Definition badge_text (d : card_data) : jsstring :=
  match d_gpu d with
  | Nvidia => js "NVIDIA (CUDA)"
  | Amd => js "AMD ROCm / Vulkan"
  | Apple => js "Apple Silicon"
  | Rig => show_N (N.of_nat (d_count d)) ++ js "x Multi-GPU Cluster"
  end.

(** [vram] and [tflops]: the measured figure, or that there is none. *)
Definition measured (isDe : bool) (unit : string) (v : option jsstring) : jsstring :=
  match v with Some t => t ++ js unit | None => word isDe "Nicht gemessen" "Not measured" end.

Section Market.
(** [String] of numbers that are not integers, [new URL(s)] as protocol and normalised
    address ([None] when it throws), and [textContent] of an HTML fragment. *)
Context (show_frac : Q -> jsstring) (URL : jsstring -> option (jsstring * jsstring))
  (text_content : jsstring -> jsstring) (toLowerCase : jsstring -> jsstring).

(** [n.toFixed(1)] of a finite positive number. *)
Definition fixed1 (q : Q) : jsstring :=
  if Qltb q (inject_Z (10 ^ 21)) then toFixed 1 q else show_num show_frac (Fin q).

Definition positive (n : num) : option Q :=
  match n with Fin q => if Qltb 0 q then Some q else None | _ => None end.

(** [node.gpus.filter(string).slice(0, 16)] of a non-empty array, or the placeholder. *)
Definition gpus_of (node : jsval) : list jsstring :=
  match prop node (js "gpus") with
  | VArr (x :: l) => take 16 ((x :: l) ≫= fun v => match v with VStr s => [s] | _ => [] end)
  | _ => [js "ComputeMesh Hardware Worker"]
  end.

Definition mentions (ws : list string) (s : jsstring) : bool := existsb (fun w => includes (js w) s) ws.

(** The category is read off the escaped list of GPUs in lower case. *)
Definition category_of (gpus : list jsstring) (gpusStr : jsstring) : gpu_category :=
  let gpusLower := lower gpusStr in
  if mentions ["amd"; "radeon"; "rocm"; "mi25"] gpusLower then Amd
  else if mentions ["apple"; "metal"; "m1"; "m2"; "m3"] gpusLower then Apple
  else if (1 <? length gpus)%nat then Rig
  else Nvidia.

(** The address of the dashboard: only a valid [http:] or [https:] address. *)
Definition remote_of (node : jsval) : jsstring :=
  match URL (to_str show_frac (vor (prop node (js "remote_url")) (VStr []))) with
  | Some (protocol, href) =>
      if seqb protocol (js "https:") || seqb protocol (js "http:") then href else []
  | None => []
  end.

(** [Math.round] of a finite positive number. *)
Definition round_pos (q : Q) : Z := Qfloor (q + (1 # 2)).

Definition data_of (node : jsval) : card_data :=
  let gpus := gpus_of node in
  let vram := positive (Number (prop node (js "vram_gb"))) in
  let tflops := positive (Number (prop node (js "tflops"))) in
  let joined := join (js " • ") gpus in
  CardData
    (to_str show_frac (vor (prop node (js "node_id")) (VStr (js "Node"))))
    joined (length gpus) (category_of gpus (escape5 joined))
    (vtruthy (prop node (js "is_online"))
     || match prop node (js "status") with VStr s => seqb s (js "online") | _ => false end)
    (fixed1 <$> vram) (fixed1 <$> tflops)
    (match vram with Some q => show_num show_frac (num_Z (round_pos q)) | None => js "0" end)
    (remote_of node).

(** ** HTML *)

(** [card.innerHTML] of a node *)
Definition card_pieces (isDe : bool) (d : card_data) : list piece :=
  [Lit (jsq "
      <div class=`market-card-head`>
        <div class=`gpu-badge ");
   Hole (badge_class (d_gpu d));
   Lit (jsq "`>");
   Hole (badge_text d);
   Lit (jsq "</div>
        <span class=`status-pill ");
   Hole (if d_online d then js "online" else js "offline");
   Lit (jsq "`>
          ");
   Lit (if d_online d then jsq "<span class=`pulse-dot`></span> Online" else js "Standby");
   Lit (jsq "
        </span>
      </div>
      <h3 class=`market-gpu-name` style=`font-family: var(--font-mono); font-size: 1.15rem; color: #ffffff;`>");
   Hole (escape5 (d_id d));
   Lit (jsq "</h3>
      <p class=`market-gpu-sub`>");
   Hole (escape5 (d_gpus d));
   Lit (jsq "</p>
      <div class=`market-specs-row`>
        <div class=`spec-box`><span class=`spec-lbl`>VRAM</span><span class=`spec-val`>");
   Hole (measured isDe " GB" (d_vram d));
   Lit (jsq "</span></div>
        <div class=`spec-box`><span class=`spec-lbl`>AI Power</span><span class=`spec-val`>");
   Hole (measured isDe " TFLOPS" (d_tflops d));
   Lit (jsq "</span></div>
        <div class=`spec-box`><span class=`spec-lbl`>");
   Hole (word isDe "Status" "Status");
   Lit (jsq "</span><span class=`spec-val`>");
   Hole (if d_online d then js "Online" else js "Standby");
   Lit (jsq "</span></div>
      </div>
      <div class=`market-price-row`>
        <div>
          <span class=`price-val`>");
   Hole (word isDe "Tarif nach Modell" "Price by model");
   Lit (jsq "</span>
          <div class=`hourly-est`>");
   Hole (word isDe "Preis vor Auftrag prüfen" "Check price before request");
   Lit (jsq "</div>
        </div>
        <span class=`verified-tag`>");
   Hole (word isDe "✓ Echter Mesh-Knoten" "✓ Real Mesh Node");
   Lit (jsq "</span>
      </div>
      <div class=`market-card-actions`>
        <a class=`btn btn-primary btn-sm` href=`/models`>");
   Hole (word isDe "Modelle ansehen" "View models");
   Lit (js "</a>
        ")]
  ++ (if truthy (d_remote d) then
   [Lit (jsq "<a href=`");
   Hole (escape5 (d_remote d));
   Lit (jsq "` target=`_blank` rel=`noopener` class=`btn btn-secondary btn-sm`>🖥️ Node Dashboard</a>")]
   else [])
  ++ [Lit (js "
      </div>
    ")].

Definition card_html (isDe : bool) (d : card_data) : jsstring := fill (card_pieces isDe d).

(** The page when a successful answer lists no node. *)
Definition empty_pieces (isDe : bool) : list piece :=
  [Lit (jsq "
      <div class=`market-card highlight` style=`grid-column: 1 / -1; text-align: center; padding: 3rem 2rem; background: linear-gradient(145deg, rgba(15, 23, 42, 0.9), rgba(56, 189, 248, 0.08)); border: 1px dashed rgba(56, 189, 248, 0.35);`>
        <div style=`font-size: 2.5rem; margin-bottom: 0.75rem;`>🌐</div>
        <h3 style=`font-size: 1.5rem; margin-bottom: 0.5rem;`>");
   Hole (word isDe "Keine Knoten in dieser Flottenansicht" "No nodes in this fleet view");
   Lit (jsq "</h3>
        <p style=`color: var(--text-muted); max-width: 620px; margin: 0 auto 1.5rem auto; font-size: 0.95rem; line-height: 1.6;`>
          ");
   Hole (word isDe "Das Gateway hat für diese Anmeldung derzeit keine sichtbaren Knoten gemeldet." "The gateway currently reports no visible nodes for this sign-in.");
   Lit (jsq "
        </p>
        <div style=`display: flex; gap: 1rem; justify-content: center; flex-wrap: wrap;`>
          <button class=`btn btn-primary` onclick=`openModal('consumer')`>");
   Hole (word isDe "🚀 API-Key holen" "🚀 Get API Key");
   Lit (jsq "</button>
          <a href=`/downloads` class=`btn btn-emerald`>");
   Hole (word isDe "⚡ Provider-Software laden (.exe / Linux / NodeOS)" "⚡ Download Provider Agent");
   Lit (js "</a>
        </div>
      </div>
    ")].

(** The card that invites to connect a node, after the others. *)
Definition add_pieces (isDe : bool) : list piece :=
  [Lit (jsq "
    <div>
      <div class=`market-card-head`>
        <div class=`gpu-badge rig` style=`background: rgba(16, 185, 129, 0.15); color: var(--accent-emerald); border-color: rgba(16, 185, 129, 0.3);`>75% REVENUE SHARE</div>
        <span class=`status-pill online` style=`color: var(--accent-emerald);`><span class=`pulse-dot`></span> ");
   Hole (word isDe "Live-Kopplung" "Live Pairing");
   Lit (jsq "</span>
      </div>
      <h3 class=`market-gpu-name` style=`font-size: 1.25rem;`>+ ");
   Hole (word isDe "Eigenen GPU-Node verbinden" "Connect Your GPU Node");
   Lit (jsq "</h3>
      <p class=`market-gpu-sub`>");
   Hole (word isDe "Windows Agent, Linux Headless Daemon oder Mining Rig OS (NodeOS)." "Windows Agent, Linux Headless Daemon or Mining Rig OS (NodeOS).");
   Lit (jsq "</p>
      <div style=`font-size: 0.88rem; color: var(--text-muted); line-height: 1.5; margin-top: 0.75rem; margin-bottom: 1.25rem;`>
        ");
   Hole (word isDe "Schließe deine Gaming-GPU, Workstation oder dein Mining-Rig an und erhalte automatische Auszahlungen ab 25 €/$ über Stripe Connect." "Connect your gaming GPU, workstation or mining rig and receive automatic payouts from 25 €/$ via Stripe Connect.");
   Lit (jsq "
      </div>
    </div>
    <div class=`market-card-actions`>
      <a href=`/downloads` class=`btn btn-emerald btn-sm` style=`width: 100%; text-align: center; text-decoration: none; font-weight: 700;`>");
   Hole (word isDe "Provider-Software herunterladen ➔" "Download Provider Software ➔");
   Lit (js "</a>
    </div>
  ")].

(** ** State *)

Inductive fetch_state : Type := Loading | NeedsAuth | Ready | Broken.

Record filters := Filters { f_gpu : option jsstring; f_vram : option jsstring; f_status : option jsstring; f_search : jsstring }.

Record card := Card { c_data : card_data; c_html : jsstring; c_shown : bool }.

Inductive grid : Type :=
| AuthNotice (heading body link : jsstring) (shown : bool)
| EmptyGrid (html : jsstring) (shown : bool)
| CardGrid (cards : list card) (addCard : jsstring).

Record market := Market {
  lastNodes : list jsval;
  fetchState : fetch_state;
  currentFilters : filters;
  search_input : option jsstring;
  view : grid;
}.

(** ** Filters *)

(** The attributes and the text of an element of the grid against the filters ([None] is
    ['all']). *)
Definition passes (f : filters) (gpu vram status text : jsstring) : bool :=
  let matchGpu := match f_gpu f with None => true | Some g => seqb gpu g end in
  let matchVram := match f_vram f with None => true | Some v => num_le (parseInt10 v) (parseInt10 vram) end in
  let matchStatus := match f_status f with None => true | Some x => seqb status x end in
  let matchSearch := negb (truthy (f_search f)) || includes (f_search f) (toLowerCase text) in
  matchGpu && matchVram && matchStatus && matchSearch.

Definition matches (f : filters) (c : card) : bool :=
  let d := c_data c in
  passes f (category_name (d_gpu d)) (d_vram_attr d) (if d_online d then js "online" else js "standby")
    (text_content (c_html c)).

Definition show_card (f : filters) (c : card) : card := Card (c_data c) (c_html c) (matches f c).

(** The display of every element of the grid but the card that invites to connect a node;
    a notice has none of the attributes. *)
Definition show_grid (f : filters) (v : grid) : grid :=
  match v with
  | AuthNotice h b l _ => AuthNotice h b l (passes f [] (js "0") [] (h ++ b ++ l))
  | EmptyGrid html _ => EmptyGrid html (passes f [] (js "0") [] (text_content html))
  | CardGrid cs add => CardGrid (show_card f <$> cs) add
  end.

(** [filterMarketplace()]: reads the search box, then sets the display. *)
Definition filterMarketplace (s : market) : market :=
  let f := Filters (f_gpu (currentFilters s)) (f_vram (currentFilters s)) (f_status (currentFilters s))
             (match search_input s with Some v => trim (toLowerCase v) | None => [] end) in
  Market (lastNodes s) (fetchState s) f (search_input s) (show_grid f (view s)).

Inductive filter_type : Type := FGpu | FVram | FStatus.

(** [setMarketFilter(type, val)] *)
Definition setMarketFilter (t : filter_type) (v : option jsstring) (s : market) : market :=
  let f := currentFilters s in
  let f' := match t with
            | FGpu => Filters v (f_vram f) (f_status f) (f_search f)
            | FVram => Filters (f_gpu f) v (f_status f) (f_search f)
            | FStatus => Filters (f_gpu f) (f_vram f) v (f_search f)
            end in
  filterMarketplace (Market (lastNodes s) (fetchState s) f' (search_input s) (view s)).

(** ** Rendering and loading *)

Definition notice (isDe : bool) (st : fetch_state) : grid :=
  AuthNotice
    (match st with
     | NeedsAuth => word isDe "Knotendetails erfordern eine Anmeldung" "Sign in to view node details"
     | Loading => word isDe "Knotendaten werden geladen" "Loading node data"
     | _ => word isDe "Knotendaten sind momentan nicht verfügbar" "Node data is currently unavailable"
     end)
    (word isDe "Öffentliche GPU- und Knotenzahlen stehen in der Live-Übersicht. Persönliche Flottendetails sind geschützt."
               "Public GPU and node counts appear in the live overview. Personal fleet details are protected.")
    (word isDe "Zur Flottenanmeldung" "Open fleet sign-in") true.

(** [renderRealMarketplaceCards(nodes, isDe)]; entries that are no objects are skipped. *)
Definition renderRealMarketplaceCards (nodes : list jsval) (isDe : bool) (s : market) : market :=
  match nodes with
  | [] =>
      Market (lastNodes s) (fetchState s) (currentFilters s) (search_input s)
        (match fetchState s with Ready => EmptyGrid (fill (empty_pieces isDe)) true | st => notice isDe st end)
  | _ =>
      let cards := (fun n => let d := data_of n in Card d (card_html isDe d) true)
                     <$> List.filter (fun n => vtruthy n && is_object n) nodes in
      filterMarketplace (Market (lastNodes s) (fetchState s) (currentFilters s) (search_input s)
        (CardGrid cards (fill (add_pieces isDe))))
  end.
★ ★ ★ ★
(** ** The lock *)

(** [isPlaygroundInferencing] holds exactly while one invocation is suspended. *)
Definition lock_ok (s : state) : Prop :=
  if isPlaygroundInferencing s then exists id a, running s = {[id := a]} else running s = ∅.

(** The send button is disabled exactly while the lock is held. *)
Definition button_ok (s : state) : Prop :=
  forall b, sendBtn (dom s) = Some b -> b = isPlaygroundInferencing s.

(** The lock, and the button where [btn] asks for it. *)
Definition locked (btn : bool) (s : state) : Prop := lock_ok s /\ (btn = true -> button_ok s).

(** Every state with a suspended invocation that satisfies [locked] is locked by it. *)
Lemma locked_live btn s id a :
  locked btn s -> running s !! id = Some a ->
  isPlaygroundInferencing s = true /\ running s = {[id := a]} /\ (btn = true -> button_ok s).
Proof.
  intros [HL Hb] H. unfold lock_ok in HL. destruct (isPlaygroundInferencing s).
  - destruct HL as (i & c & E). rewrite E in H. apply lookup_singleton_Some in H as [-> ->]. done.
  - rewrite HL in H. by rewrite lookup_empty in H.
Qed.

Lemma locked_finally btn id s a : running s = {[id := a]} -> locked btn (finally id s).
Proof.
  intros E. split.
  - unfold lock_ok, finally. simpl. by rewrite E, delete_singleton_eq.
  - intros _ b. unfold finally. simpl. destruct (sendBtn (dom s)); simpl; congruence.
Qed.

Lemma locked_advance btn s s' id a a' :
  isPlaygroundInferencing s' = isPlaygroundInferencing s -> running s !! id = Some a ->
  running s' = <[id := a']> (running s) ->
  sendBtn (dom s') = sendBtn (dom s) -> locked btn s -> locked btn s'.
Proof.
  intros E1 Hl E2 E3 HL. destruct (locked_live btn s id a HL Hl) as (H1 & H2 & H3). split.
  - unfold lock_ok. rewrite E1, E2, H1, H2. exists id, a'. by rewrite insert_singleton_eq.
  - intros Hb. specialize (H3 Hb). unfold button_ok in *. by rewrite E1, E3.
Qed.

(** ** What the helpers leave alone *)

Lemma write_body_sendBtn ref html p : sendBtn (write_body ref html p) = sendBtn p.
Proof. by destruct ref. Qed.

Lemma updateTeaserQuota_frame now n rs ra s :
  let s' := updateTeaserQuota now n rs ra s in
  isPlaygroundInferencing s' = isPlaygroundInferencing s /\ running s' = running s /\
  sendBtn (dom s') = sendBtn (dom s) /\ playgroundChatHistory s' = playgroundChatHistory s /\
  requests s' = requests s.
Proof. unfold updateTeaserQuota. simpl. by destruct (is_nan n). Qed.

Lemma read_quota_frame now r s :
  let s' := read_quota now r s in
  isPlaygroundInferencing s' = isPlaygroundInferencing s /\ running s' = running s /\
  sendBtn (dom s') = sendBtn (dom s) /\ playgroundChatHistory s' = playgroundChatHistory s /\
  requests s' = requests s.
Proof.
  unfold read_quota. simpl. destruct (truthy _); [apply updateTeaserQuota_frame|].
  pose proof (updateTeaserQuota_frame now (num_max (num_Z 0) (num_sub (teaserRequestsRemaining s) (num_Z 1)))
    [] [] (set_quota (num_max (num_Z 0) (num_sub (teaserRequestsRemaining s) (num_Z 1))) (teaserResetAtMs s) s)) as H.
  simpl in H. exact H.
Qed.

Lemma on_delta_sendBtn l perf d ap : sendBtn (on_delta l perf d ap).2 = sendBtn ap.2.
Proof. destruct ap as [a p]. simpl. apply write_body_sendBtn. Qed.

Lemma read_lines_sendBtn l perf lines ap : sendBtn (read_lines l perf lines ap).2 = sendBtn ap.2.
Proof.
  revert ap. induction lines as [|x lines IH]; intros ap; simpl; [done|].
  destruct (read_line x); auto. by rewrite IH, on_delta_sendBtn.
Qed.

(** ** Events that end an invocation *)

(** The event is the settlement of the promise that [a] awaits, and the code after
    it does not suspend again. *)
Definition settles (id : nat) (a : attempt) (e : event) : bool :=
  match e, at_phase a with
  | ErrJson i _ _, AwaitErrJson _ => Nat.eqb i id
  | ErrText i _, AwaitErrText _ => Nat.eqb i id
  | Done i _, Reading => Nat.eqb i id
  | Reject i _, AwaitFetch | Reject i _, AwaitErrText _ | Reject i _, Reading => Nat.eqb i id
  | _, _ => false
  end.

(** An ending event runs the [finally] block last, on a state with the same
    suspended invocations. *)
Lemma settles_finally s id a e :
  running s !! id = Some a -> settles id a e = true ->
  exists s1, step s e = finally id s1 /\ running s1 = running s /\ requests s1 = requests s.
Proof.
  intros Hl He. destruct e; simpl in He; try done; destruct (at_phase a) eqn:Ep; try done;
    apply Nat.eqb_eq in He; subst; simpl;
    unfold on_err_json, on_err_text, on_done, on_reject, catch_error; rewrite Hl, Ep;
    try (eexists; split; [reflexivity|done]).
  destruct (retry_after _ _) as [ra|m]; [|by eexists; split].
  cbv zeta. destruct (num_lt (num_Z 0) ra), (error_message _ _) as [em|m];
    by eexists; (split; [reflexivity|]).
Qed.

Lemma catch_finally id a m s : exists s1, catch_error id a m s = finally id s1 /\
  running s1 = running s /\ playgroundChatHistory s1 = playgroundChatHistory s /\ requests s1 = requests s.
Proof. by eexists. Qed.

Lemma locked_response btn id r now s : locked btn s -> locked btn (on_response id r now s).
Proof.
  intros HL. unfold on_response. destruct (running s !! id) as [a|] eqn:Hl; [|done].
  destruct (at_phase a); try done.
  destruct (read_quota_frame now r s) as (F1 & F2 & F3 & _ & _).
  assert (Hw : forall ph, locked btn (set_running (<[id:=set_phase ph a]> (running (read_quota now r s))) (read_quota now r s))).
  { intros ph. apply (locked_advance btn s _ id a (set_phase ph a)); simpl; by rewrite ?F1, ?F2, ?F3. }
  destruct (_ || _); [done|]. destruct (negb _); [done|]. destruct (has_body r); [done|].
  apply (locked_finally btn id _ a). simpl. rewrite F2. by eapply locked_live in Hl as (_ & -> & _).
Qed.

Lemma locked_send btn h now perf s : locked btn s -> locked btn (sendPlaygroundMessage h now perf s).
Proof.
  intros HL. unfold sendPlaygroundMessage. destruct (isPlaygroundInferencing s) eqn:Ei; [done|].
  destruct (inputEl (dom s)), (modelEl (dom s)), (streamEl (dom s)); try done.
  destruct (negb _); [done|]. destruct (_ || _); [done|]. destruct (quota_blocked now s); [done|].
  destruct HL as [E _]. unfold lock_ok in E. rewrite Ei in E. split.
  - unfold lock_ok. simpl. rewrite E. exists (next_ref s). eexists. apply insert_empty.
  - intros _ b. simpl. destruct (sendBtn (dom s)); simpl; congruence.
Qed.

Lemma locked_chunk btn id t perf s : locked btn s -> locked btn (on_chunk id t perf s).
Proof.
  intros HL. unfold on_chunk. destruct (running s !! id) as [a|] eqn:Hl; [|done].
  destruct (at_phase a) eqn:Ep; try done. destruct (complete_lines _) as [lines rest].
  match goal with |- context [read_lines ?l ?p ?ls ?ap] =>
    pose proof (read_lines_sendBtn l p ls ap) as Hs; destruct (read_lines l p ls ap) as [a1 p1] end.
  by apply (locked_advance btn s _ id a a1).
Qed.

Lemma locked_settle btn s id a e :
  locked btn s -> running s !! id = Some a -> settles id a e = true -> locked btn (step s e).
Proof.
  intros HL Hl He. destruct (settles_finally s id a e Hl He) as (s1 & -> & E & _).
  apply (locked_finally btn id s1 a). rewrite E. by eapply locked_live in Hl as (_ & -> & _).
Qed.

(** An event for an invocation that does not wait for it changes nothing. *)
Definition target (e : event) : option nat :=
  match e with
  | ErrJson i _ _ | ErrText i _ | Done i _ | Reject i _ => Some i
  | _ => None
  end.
★ ★ ★ ★
Description of the task —
Only the number is wanted: count the lines of the records that hold the word "address".

Finished exercise —
2